Studies and observations show that, likewise disproportionately, we are not prepared for this final stage of life.
What we know is that African Americans are less likely than any other group to be prepared for end-of-life, and not surprisingly, are less likely to have a prepared Advance directive.
First, let’s talk about Advanced Directives. This is the document that should be prepared to outline, in detail, what type of care (if any) we desire as our lives come to an end, and we are not able to make decisions for ourselves.
An Advanced Directive includes things that typically are not even thought about during times when life is good.
Generally, it will include things such as a living will or do-not-resuscitate order, or in identification of a health care surrogate. Regrettably, it’s not until we are in a hospital ICU; Hospice Center; or even on Home Hospice that we (or our loved ones) are confronted with having to make difficult decisions, while dealing with imminent death.
In spite of the fact that studies show that 80 percent of Americans would prefer to die at home, the reality is that 60 percent of us will die in a hospital; 20 percent of us will die in a nursing home; and only 20 percent will end up in a situation where we will be able to make our transition in the comfort and peace of our own home.
If you are not competent, or capable, to make medical decisions but do not have an advance directive, or it is unavailable when needed, decisions will nevertheless have to be made.
In 2013, The Pew Foundation did a study and found that while 73 percent of all Americans have given “some thought” to end-of-life, only 37 percent of African Americans have done the same. This means that doctors and others on the care team of a terminally-ill patient may decide to continue providing care and treatment, when you may feel that your loved one has had enough, and should be allowed to die in peace, with dignity. In the absence of an Advance Directive, this could become a point of contention, and the patient is caught in the middle. Or, it could be the other way around, you may feel that there is still hope for a recovery, and the doctors feel that there isn’t. Again, the patient lies there in limbo, and often suffering unnecessarily. For African Americans, it’s worse. One study found that only 13 percent of all African Americans have an Advance Directive in place.

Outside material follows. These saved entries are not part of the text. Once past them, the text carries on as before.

(** More notes than the circuit takes are refused. *)
Theorem mix_sanity_limits `{Web3Units} (vin vout : str) (ids specs : list str) :
  (JS_INPUTS < zlen ids ∨ JS_OUTPUTS < zlen specs → mix_sanity vin vout ids specs = Err ClickException) ∧
  (∀ vi vo, mix_sanity vin vout ids specs = Ok (vi, vo) ↔
     zlen ids ≤ JS_INPUTS ∧ zlen specs ≤ JS_OUTPUTS ∧ EtherValue.of_str vin = Ok vi ∧ EtherValue.of_str vout = Ok vo).
Proof.
  unfold mix_sanity. destruct (Z.ltb_spec JS_INPUTS (zlen ids)); cbn [raise_if mbind result_bind];
    [split; [done|]; intros vi vo; split; [done|]; lia|].
  destruct (Z.ltb_spec JS_OUTPUTS (zlen specs)); cbn [raise_if mbind result_bind];
    [split; [done|]; intros vi vo; split; [done|]; lia|].
  split; [lia|]. intros vi vo. destruct (EtherValue.of_str vin) as [x|]; [|split; [done | by intros (_ & _ & ? & _)]].
  cbn [mbind result_bind]. destruct (EtherValue.of_str vout) as [y|]; [|split; [done | by intros (_ & _ & _ & ?)]].
  cbn [mbind result_bind]. split; [intros [= -> ->]; done | by intros (_ & _ & [= ->] & [= ->])].
Qed.

(** ** Concrete inputs *)

Module CliSample.
#[local] Existing Instance ToyCrypto.toy.
#[local] Existing Instance ToyCrypto.toy_laws.

#[local] Instance abi : EthAbi := {|
  encode_single_bytes32 b := Ok b;
  encode_abi_bytes32_2 a b := Ok (a ++ b)
|}.
#[local] Instance abi_laws : EthAbiLaws.
Proof. by split. Qed.

#[local] Instance units : Web3Units := {|
  toWei z _ := Ok z;
  toWei_str s _ := int_of_str 10 s;
  fromWei_ether w := str_of_int w
|}.

Definition secret_file : str := lit "keys/zeth-address.priv".

Example secret_file_public : pub_address_file secret_file = lit "keys/zeth-address.pub".
Proof. reflexivity. Qed.

(** What [cli/constants.py] asks of the defaults. *)
Example default_files : pub_address_file ZETH_SECRET_ADDRESS_FILE_DEFAULT = ZETH_PUBLIC_ADDRESS_FILE_DEFAULT.
Proof. reflexivity. Qed.

Example hidden_file_public : pub_address_file (lit "keys/.address") = lit "keys/.address.pub".
Proof. reflexivity. Qed.

Example default_network : get_eth_network None ∅ = Ok (mkNetwork (lit "ganache") (lit "http://localhost:8545") None false).
Proof. reflexivity. Qed.

Lemma gen_address_exchange_witness :
  ∃ addr t m', generate_zeth_address (to_be 32 5) ToyCrypto.k5 = Ok addr ∧
    gen_address secret_file (to_be 32 5) ToyCrypto.k5 ∅ = (Ok tt, m') ∧
    load_zeth_address secret_file m' = Ok addr ∧
    find_pub_address_file secret_file m' = Ok (pub_address_file secret_file) ∧
    address_str (addr_pk addr) = Ok t ∧
    parse_output (pub_address_file secret_file ++ ","%char :: lit "12") m' = Ok (addr_pk addr, EtherValue.mk 12) ∧
    (∀ m2 : fs, m2 !! t = None → parse_output (t ++ ","%char :: lit "12") m2 = Ok (addr_pk addr, EtherValue.mk 12)) ∧
    (∀ a_sk' k_sk', gen_address secret_file a_sk' k_sk' m' = (Err ClickException, m')) ∧
    (∀ g, g ≠ secret_file → g ≠ pub_address_file secret_file → m' !! g = (∅ : fs) !! g).
Proof.
  apply (gen_address_exchange secret_file (lit "12") ∅ (to_be 32 5) ToyCrypto.k5 (EtherValue.mk 12)).
  - reflexivity.
  - split; apply lookup_empty.
  - apply (bool_decide_unpack _). vm_compute. exact I.
  - apply (bool_decide_unpack _). vm_compute. exact I.
  - split; [apply (bool_decide_unpack _); vm_compute; exact I | reflexivity].
Defined.
End CliSample.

It can be a difficult, and often, an uncomfortable conversation, but collectively, we have to begin to have conversations during the “good” times in life with our families and loved ones about what we do and don’t want should we ever find ourselves in a position where we are unable to make medical decisions for ourselves.

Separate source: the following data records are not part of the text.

(** Distinct leaves of the tree: no more notes than leaves. *)
Lemma listed_bound `{NoteCrypto} `{Web3Units} `{ITreeHash} (pp : PairingParameters) (d : nat) (l : list bytes) (w : Wallet)
    (dir : WalletDir) (notes : list ZethNoteDescription) : (1 ≤ d ≤ 52)%nat → wallet_inv pp d l w dir →
  NoDup (nd_address <$> notes) → (∀ nd, nd ∈ notes ↔ good_note pp l nd ∧ has_note (username w) (wd_top dir) nd) →
  Z.of_nat (length notes) ≤ 2 ^ 52.
Proof.
  intros Hd Hinv Hnd Hin. assert (nd_address <$> notes ⊆+ seqZ 0 (zlen l)) as Hsub%submseteq_length.
  { apply NoDup_submseteq; [done|]. intros a (nd & -> & Hn%Hin)%list_elem_of_fmap.
    destruct Hn as [(Ha & _ & _ & Hl%lookup_lt_Some) _]. apply elem_of_seqZ. unfold zlen. lia. }
  rewrite length_fmap, length_seqZ in Hsub.
  assert (zlen l ≤ 2 ^ Z.of_nat d) as Hl by (destruct (insert_cases d Hd l _ [] (wi_tree _ _ _ _ _ Hinv)) as [[? _]|[? _]]; lia).
  assert (2 ^ Z.of_nat d ≤ 2 ^ 52) by (apply Z.pow_le_mono_r; lia). unfold zlen in *. lia.
Qed.

(** [ls_notes] and [ls_commits] show what the wallet holds: one line for each note
    that is in the tree and has its file, with its address, short commitment and value,
    no address twice; the balance is the sum of these values; the commitments are the
    leaves of the tree. *)
Theorem wallet_listing `{NoteCryptoLaws} `{Web3UnitsLaws} `{ITreeHash} (pp : PairingParameters) (d : nat) (l : list bytes)
    (w : Wallet) (dir : WalletDir) (Hd : (1 ≤ d ≤ 52)%nat) (Hinv : wallet_inv pp d l w dir) :
  ∃ notes : list ZethNoteDescription,
    (∀ nd, nd ∈ notes ↔ good_note pp l nd ∧ has_note (username w) (wd_top dir) nd) ∧ NoDup (nd_address <$> notes) ∧
    ls_notes w dir true false =
      Ok (summary <$> notes, Some (EtherValue.mk (foldr Z.add 0 (note_value <$> notes))), None) ∧
    ls_commits w = Ok (short_commitment <$> l).
Proof.
  destruct (listed_notes pp d l w dir Hinv) as (notes & En & Hnd & Hin). exists notes. split_and!; [done..| |].
  - unfold ls_notes. assert (EtherValue.of_int 0 (lit "ether") = Ok (EtherValue.mk 0)) as E0.
    { unfold EtherValue.of_int. by rewrite toWei_zero. }
    rewrite E0, En. cbn [mbind result_bind]. rewrite ls_total by done.
    assert (EtherValue.wei <$> (snd <$> (summary <$> notes)) = note_value <$> notes) as Ev by by rewrite <- !list_fmap_compose.
    assert (Forall (λ nd, 0 ≤ note_value nd < 2 ^ 104) notes) as Hr.
    { apply Forall_forall. intros nd Hn%Hin. apply (good_note_value pp l), Hn. }
    rewrite sum_values_spec; rewrite ?Ev; [done| |].
    + rewrite <- list_fmap_compose. apply Forall_fmap. eapply Forall_impl; [exact Hr|]. intros nd [Hn _]. exact Hn.
    + apply sum_bound; [by apply Forall_fmap|]. rewrite length_fmap. by apply (listed_bound pp d l w dir).
  - unfold ls_commits. rewrite (inv_get_leaves d l _ (wi_tree _ _ _ _ _ Hinv)). done.
Qed.

(** ** Concrete inputs *)

Module CommandsSample.
#[local] Existing Instance ToyCrypto.toy.
#[local] Existing Instance ToyCrypto.toy_laws.
#[local] Existing Instance MerkleTreeFacts.Sample.toy_tree.
#[local] Existing Instance WalletSample.units.
#[local] Existing Instance WalletSample.units_laws.

Lemma wallet_listing_witness :
  let w := (WalletSample.after [WalletSample.ev]).1 in
  let dir := (WalletSample.after [WalletSample.ev]).2 in
  ∃ notes : list ZethNoteDescription, WalletSample.nd 0 ∈ notes ∧
    ls_notes w dir true false =
      Ok (summary <$> notes, Some (EtherValue.mk (foldr Z.add 0 (note_value <$> notes))), None) ∧
    ls_commits w = Ok [short_commitment WalletSample.cm].
Proof.
  intros w dir. destruct (WalletSample.after_ok [WalletSample.ev] (or_introl eq_refl)) as (Hi & Hu & Hk).
  destruct (wallet_listing WalletSample.pp 2 (commitment <$> [WalletSample.ev]) w dir ltac:(lia) Hi) as (notes & Hin & _ & Els & Ec).
  exists notes. split; [|split; [exact Els | exact Ec]]. apply Hin. fold w in Hu. rewrite Hu.
  exact (Hk (WalletSample.nd 0) (WalletSample.nd_known _ (or_introl eq_refl))).
Defined.
End CommandsSample.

Think about how often we attend funerals, and families are still reeling over how things came to an end with conflict and contention between families of a patient who died, and the medical staff at the hospital. Think about how different it would be if we made our wishes known, before something happened unexpectedly.
A few things that may be helpful for you in getting an Advance Directive for yourself:
First you need to familiarize yourself with the term: life-sustaining treatments. Nolo’s Plain-English Law Dictionary defines this as “Medical procedures that would only prolong the process of dying or sustain a condition of permanent unconsciousness. A patient who is receiving life-sustaining treatment will die soon, whether or not treatment is administered. Life-sustaining treatment may include a respirator, cardiopulmonary resuscitation (CPR), dialysis, surgery, and other medical procedures.” Would you want any of these? If so, under what circumstances?
Most importantly, let your loved ones know what you have in your Advance Directive. People only like surprises for their birthdays. Don’t wait for them to find out at an emotionally difficult time, when they are grappling with the inevitability of your death.
You don’t need a lawyer to create your Advance Directive. But you do need to make sure you understand the laws of the state you live in regarding Advance Directives. Some states have restrictions that you need to be aware of that may prohibit your wishes.